FDA Orphan Drug Designations Are On the RiseFebruary 17, 2009
By Kurt R. Karst –
2008 was a banner year for orphan drug designations. FDA’s Office of Orphan Products Development (“OOPD”), which, since September 2007, has been under the leadership of Timothy Coté, M.D., M.P.H., designated a record 165 products for orphan (i.e., rare) diseases and conditions. FDA also approved 15 orphan products in 2008. The 2008 orphan drug designation figure continues a recent trend in an uptick in designations. From 2004 to 2007, OOPD granted 130, 122, 141, and 119 designations, respectively. From 1983 to 2003, the greatest number of orphan drug designations in a single year was 95. The table below illustrates OOPD’s designation and FDA’s orphan drug approval track record since the enactment of the Orphan Drug Act of 1983 (“ODA”).

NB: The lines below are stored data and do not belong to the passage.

(** * acerhdf (Acer Predator Helios 500 mod): fan control loop, verified

    A shallow embedding of [src/acerhdf.c].  The driver's file-scope
    variables become one record [driver]; the Embedded Controller is a
    bus with a response oracle and a transaction log; every C function
    that is modelled keeps its name and threads the driver state and
    the bus explicitly.  C integers are [Z] with the conversions
    written out. *)

From Stdlib Require Import ZArith String Ascii Lia Bool.
From stdpp Require Import base list strings.

Open Scope Z_scope.

(** ** Machine integers *)

Module CInt.

(** [(unsigned char) v] *)
Definition u8 (v : Z) : Z := v mod 256.

(** conversion to [unsigned int] *)
Definition u32 (v : Z) : Z := v mod 2 ^ 32.

(** conversion to [int]: two's complement, as gcc does it (the kernel
    is built with wrapping signed arithmetic) *)
Definition s32 (v : Z) : Z := (v + 2 ^ 31) mod 2 ^ 32 - 2 ^ 31.

Definition is_u8 (v : Z) : Prop := 0 <= v < 256.
Definition is_u32 (v : Z) : Prop := 0 <= v < 2 ^ 32.
Definition is_s32 (v : Z) : Prop := - 2 ^ 31 <= v < 2 ^ 31.

End CInt.
Import CInt.

(** ** Constants of the driver *)

Definition TEMPERATURE_SAMPLES : Z := 10.
Definition MIN_FAN_SPEED : Z := 4.
Definition ACERHDF_TEMP_CRIT : Z := 89.
Definition ACERHDF_FAN_OFF : Z := 0.
Definition ACERHDF_FAN_AUTO : Z := 1.
Definition ACERHDF_MAX_FANON : Z := 80000.
Definition ACERHDF_MAX_INTERVAL : Z := 15.

(** errno values of the kernel *)
Definition EINVAL : Z := 22.
Definition ECANCELED : Z := 125.

(** A C function that returns 0 and stores through its out-pointer, or
    returns a non-zero code and stores nothing. *)
Inductive cres (A : Type) : Type :=
| Ok (a : A)
| Err (code : Z).
Arguments Ok {A} a.
Arguments Err {A} code.

Definition ret_code {A} (r : cres A) : Z :=
  match r with Ok _ => 0 | Err c => c end.

(** ** The Embedded Controller *)

(** One transaction on the EC: a read of a register with what it gave
    ([None]: the read failed), or a write of a byte to a register. *)
Inductive ec_event : Type :=
| EcRead (reg : Z) (res : option Z)
| EcWrite (reg val : Z).

(** The bus: [ec_resp n reg] is what the EC answers when transaction
    number [n] is a read of [reg]; [ec_log] holds the transactions done
    so far, oldest first. *)
Record ec_bus : Type := mkBus {
  ec_resp : nat -> Z -> option Z;
  ec_log : list ec_event
}.

(** [ec_read(reg, &val)]: [Some b] when it returns 0 with the byte [b]. *)
Definition ec_read (bus : ec_bus) (reg : Z) : option Z * ec_bus :=
  let r := option_map u8 (ec_resp bus (length (ec_log bus)) reg) in
  (r, mkBus (ec_resp bus) (ec_log bus ++ [EcRead reg r])).

(** [ec_write(reg, val)]; the driver drops its return value. *)
Definition ec_write (bus : ec_bus) (reg val : Z) : ec_bus :=
  mkBus (ec_resp bus) (ec_log bus ++ [EcWrite reg val]).

Definition is_write (e : ec_event) : bool :=
  match e with EcWrite _ _ => true | EcRead _ _ => false end.

Definition is_read (e : ec_event) : bool :=
  match e with EcRead _ _ => true | EcWrite _ _ => false end.

Definition ec_writes (bus : ec_bus) : list ec_event :=
  List.filter is_write (ec_log bus).

Definition ec_reads (bus : ec_bus) : list ec_event :=
  List.filter is_read (ec_log bus).

(** ** Driver state *)

Record fancmd : Type := mkFancmd { cmd_off : Z; cmd_auto : Z }.

Record bios_settings : Type := mkBios {
  bs_vendor : string;
  bs_product : string;
  bs_version : string;
  bs_fanreg : Z;
  bs_tempreg : Z;
  bs_cmd : fancmd;
  bs_mcmd_enable : Z
}.

Record ctrl_settings : Type := mkCtrl {
  fanreg : Z;
  tempreg : Z;
  cmd : fancmd;
  mcmd_enable : Z
}.

(** The field of [struct thermal_zone_device] the driver touches. *)
Record thermal_zone_device : Type := mkZone { polling_delay : Z }.

(** The file-scope variables.  [zone] is the thermal zone object the
    thermal core hands to the zone callbacks; [thz_dev] tells whether
    the global pointer of that name points to it already: it is NULL
    until [thermal_zone_device_register] has returned. *)
Record driver : Type := mkDriver {
  kernelmode : Z;
  interval : Z;
  fanon : Z;
  fanoff : Z;
  samples : list Z;
  current_sample : Z;
  fanstate : Z;
  prev_interval : Z;
  ctrl_cfg : ctrl_settings;
  zone : thermal_zone_device;
  thz_dev : bool
}.

Definition set_kernelmode (v : Z) (d : driver) : driver :=
  mkDriver v (interval d) (fanon d) (fanoff d) (samples d) (current_sample d)
           (fanstate d) (prev_interval d) (ctrl_cfg d) (zone d) (thz_dev d).
Definition set_interval (v : Z) (d : driver) : driver :=
  mkDriver (kernelmode d) v (fanon d) (fanoff d) (samples d) (current_sample d)
           (fanstate d) (prev_interval d) (ctrl_cfg d) (zone d) (thz_dev d).
Definition set_fanon (v : Z) (d : driver) : driver :=
  mkDriver (kernelmode d) (interval d) v (fanoff d) (samples d) (current_sample d)
           (fanstate d) (prev_interval d) (ctrl_cfg d) (zone d) (thz_dev d).
Definition set_samples (v : list Z) (d : driver) : driver :=
  mkDriver (kernelmode d) (interval d) (fanon d) (fanoff d) v (current_sample d)
           (fanstate d) (prev_interval d) (ctrl_cfg d) (zone d) (thz_dev d).
Definition set_current_sample (v : Z) (d : driver) : driver :=
  mkDriver (kernelmode d) (interval d) (fanon d) (fanoff d) (samples d) v
           (fanstate d) (prev_interval d) (ctrl_cfg d) (zone d) (thz_dev d).
Definition set_fanstate (v : Z) (d : driver) : driver :=
  mkDriver (kernelmode d) (interval d) (fanon d) (fanoff d) (samples d) (current_sample d)
           v (prev_interval d) (ctrl_cfg d) (zone d) (thz_dev d).
Definition set_prev_interval (v : Z) (d : driver) : driver :=
  mkDriver (kernelmode d) (interval d) (fanon d) (fanoff d) (samples d) (current_sample d)
           (fanstate d) v (ctrl_cfg d) (zone d) (thz_dev d).
Definition set_ctrl_cfg (v : ctrl_settings) (d : driver) : driver :=
  mkDriver (kernelmode d) (interval d) (fanon d) (fanoff d) (samples d) (current_sample d)
           (fanstate d) (prev_interval d) v (zone d) (thz_dev d).
Definition set_polling_delay (v : Z) (d : driver) : driver :=
  mkDriver (kernelmode d) (interval d) (fanon d) (fanoff d) (samples d) (current_sample d)
           (fanstate d) (prev_interval d) (ctrl_cfg d) (mkZone v) (thz_dev d).

(** The module parameters and counters hold values of their C types. *)
Record driver_typed (d : driver) : Prop := mkTyped {
  typed_interval : is_u32 (interval d);
  typed_fanon : is_u32 (fanon d);
  typed_fanoff : is_u32 (fanoff d);
  typed_prev : is_u32 (prev_interval d)
}.

(** ** The sample ring *)

(** [a[i] = v].  An index outside the array is undefined in C; the
    cursor never leaves [0, 10) (see [tick_keeps_ring]), and the
    model leaves the array alone there. *)
Definition array_store (a : list Z) (i v : Z) : list Z :=
  if (0 <=? i) && (i <? Z.of_nat (length a))
  then <[ Z.to_nat i := v ]> a
  else a.

(** [a[i]] *)
Definition array_load (a : list Z) (i : nat) : Z := default 0 (a !! i).

(** [cur_temp = 0; for (i = 0; i < TEMPERATURE_SAMPLES; i++) cur_temp += samples[i];] *)
Definition sum_samples (a : list Z) : Z :=
  fold_left (fun cur_temp i => s32 (cur_temp + array_load a i))
            (seq 0 (Z.to_nat TEMPERATURE_SAMPLES)) 0.

(** [cur_temp = cur_temp / TEMPERATURE_SAMPLES;] (C division truncates) *)
Definition smoothed (a : list Z) : Z :=
  Z.quot (sum_samples a) TEMPERATURE_SAMPLES.

(** ** EC accessors *)

(** [acerhdf_get_temp(&temp)] *)
Definition acerhdf_get_temp (d : driver) (bus : ec_bus) : cres Z * ec_bus :=
  let '(r, bus) := ec_read bus (tempreg (ctrl_cfg d)) in
  match r with
  | None => (Err (- EINVAL), bus)
  | Some read_temp => (Ok read_temp, bus)
  end.

(** [acerhdf_get_fanstate(&state)] *)
Definition acerhdf_get_fanstate (d : driver) (bus : ec_bus) : cres Z * ec_bus :=
  let '(r, bus) := ec_read bus (fanreg (ctrl_cfg d)) in
  match r with
  | None => (Err (- EINVAL), bus)
  | Some fan => (Ok fan, bus)
  end.

(** [acerhdf_change_fanstate(state)] *)
Definition acerhdf_change_fanstate (d : driver) (bus : ec_bus) (state : Z)
  : driver * ec_bus :=
  let d := set_fanstate (u32 state) d in
  (d, ec_write bus (fanreg (ctrl_cfg d)) (u8 state)).

(** ** Parameter clamping *)

(** [acerhdf_check_param(thermal)]; [thermal] is [zone d]. *)
Definition acerhdf_check_param (d : driver) : driver :=
  let d := if fanon d >? ACERHDF_MAX_FANON
           then set_fanon ACERHDF_MAX_FANON d else d in
  if negb (kernelmode d =? 0) && negb (prev_interval d =? interval d) then
    let d := if interval d >? ACERHDF_MAX_INTERVAL
             then set_interval ACERHDF_MAX_INTERVAL d else d in
    let d := set_polling_delay (s32 (u32 (interval d * 1000))) d in
    set_prev_interval (interval d) d
  else d.

(** [acerhdf_get_ec_temp(thermal, &t)]: the zone's get_temp callback *)
Definition acerhdf_get_ec_temp (d : driver) (bus : ec_bus)
  : cres Z * driver * ec_bus :=
  let d := acerhdf_check_param d in
  let '(err, bus) := acerhdf_get_temp d bus in
  match err with
  | Err e => (Err e, d, bus)
  | Ok temp => (Ok temp, d, bus)
  end.

(** ** Mode changes *)

(** [acerhdf_revert_to_bios_mode()] *)
Definition acerhdf_revert_to_bios_mode (d : driver) (bus : ec_bus)
  : driver * ec_bus :=
  let '(d, bus) := acerhdf_change_fanstate d bus 5 in
  let d := set_kernelmode 0 d in
  let d := if thz_dev d then set_polling_delay 0 d else d in
  (d, bus).

(** ** Trip points *)

(** [enum thermal_trip_type] of the thermal core *)
Inductive thermal_trip_type : Type :=
| THERMAL_TRIP_ACTIVE
| THERMAL_TRIP_PASSIVE
| THERMAL_TRIP_HOT
| THERMAL_TRIP_CRITICAL.

Definition acerhdf_get_trip_type (d : driver) (trip : Z) : cres thermal_trip_type :=
  if trip =? 0 then Ok THERMAL_TRIP_ACTIVE
  else if trip =? 1 then Ok THERMAL_TRIP_CRITICAL
  else Err (- EINVAL).

(** [*temp = fanon - fanoff]: an [unsigned int] difference stored in an [int] *)
Definition acerhdf_get_trip_hyst (d : driver) (trip : Z) : cres Z :=
  if negb (trip =? 0) then Err (- EINVAL)
  else Ok (s32 (u32 (fanon d - fanoff d))).

(** [*temp = fanon]: an [unsigned int] stored in an [int] *)
Definition acerhdf_get_trip_temp (d : driver) (trip : Z) : cres Z :=
  if trip =? 0 then Ok (s32 (fanon d))
  else if trip =? 1 then Ok ACERHDF_TEMP_CRIT
  else Err (- EINVAL).

Definition acerhdf_get_crit_temp (d : driver) : cres Z := Ok ACERHDF_TEMP_CRIT.

(** ** The cooling device *)

Definition acerhdf_get_max_state : cres Z := Ok 11.

(** The stepped table of [acerhdf_set_cur_state] with its clamp: the
    local [state] enters with the value the governor asked for and is
    assigned in every branch. *)
Definition fan_schedule (state cur_temp : Z) : Z :=
  let state :=
    if cur_temp <? 40 then 3
    else if cur_temp <? 45 then 4
    else if cur_temp <? 48 then 5
    else if cur_temp <? 50 then 6
    else if cur_temp <? 55 then 7
    else if cur_temp <? 60 then 8
    else if cur_temp <? 65 then 9
    else if cur_temp <? 70 then 10
    else 11 in
  let state := if state <? MIN_FAN_SPEED then MIN_FAN_SPEED else state in
  state.

(** [acerhdf_set_cur_state(cdev, state)]: one tick of the control loop.
    Returns the callback's return code, the driver state and the bus. *)
Definition acerhdf_set_cur_state (d : driver) (bus : ec_bus) (state : Z)
  : Z * driver * ec_bus :=
  if kernelmode d =? 0 then (0, d, bus)
  else
    let '(err, bus) := acerhdf_get_temp d bus in
    let d := match err with
             | Ok t => set_samples (array_store (samples d) (current_sample d) t) d
             | Err _ => d
             end in
    let d := set_current_sample (s32 (current_sample d + 1)) d in
    let d := if current_sample d >? TEMPERATURE_SAMPLES - 1
             then set_current_sample 0 d else d in
    match err with
    | Err _ =>
        let '(d, bus) := acerhdf_revert_to_bios_mode d bus in
        (- EINVAL, d, bus)
    | Ok _ =>
        let cur_temp := smoothed (samples d) in
        let '(err, bus) := acerhdf_get_fanstate d bus in
        match err with
        | Err _ =>
            let '(d, bus) := acerhdf_revert_to_bios_mode d bus in
            (- EINVAL, d, bus)
        | Ok cur_state =>
            let state := fan_schedule state cur_temp in
            let '(d, bus) := acerhdf_change_fanstate d bus (s32 state) in
            (0, d, bus)
        end
    end.

(** The governor ticking the loop once per requested state, in order;
    the return codes come out oldest first. *)
Fixpoint run_ticks (d : driver) (bus : ec_bus) (reqs : list Z)
  : list Z * driver * ec_bus :=
  match reqs with
  | [] => ([], d, bus)
  | state :: reqs =>
      let '(rc, d, bus) := acerhdf_set_cur_state d bus state in
      let '(rcs, d, bus) := run_ticks d bus reqs in
      (rc :: rcs, d, bus)
  end.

It is unclear whether the recent increase in orphan drug designations reflects a shift in OOPD policy, or whether the Office is receiving more designation requests. Our experience is that the depth and thoroughness of OOPD review has certainly not decreased. In fact, OOPD seems to be placing a greater emphasis on the scientific rationale and medical plausibility components of an orphan drug designation request than it has in the past. Thus, we believe the increase in orphan drug designations is largely a function of the quantity of requests OOPD is receiving.
Orphan drug designation qualifies a company for several benefits under the ODA, as amended. These benefits include a 7-year period of orphan drug exclusivity upon product approval (which generally prevents FDA from approving another firm’s version of the “same drug” for the same disease or condition for 7 years), a tax credit for certain clinical testing expenses for the orphan drug, written guidance on the non-clinical and clinical studies needed to obtain marketing approval of an orphan drug, and orphan drug grants. In addition, there are certain user fee, pediatric assessment (i.e., FDC Act § 505B(k)), and “extra-statutory” benefits for orphan drugs (e.g., the quantity and quality of evidence needed to support the approval of an orphan product seems to reflect the understanding that there is a limited subject population in which to study the product – see ICH/FDA, Guideline for Industry: The Extent of Population Exposure to Assess Clinical Safety: For Drugs Intended for Long-term Treatment of Non-Life-Threatening Conditions, at 4 (Mar. 1995)).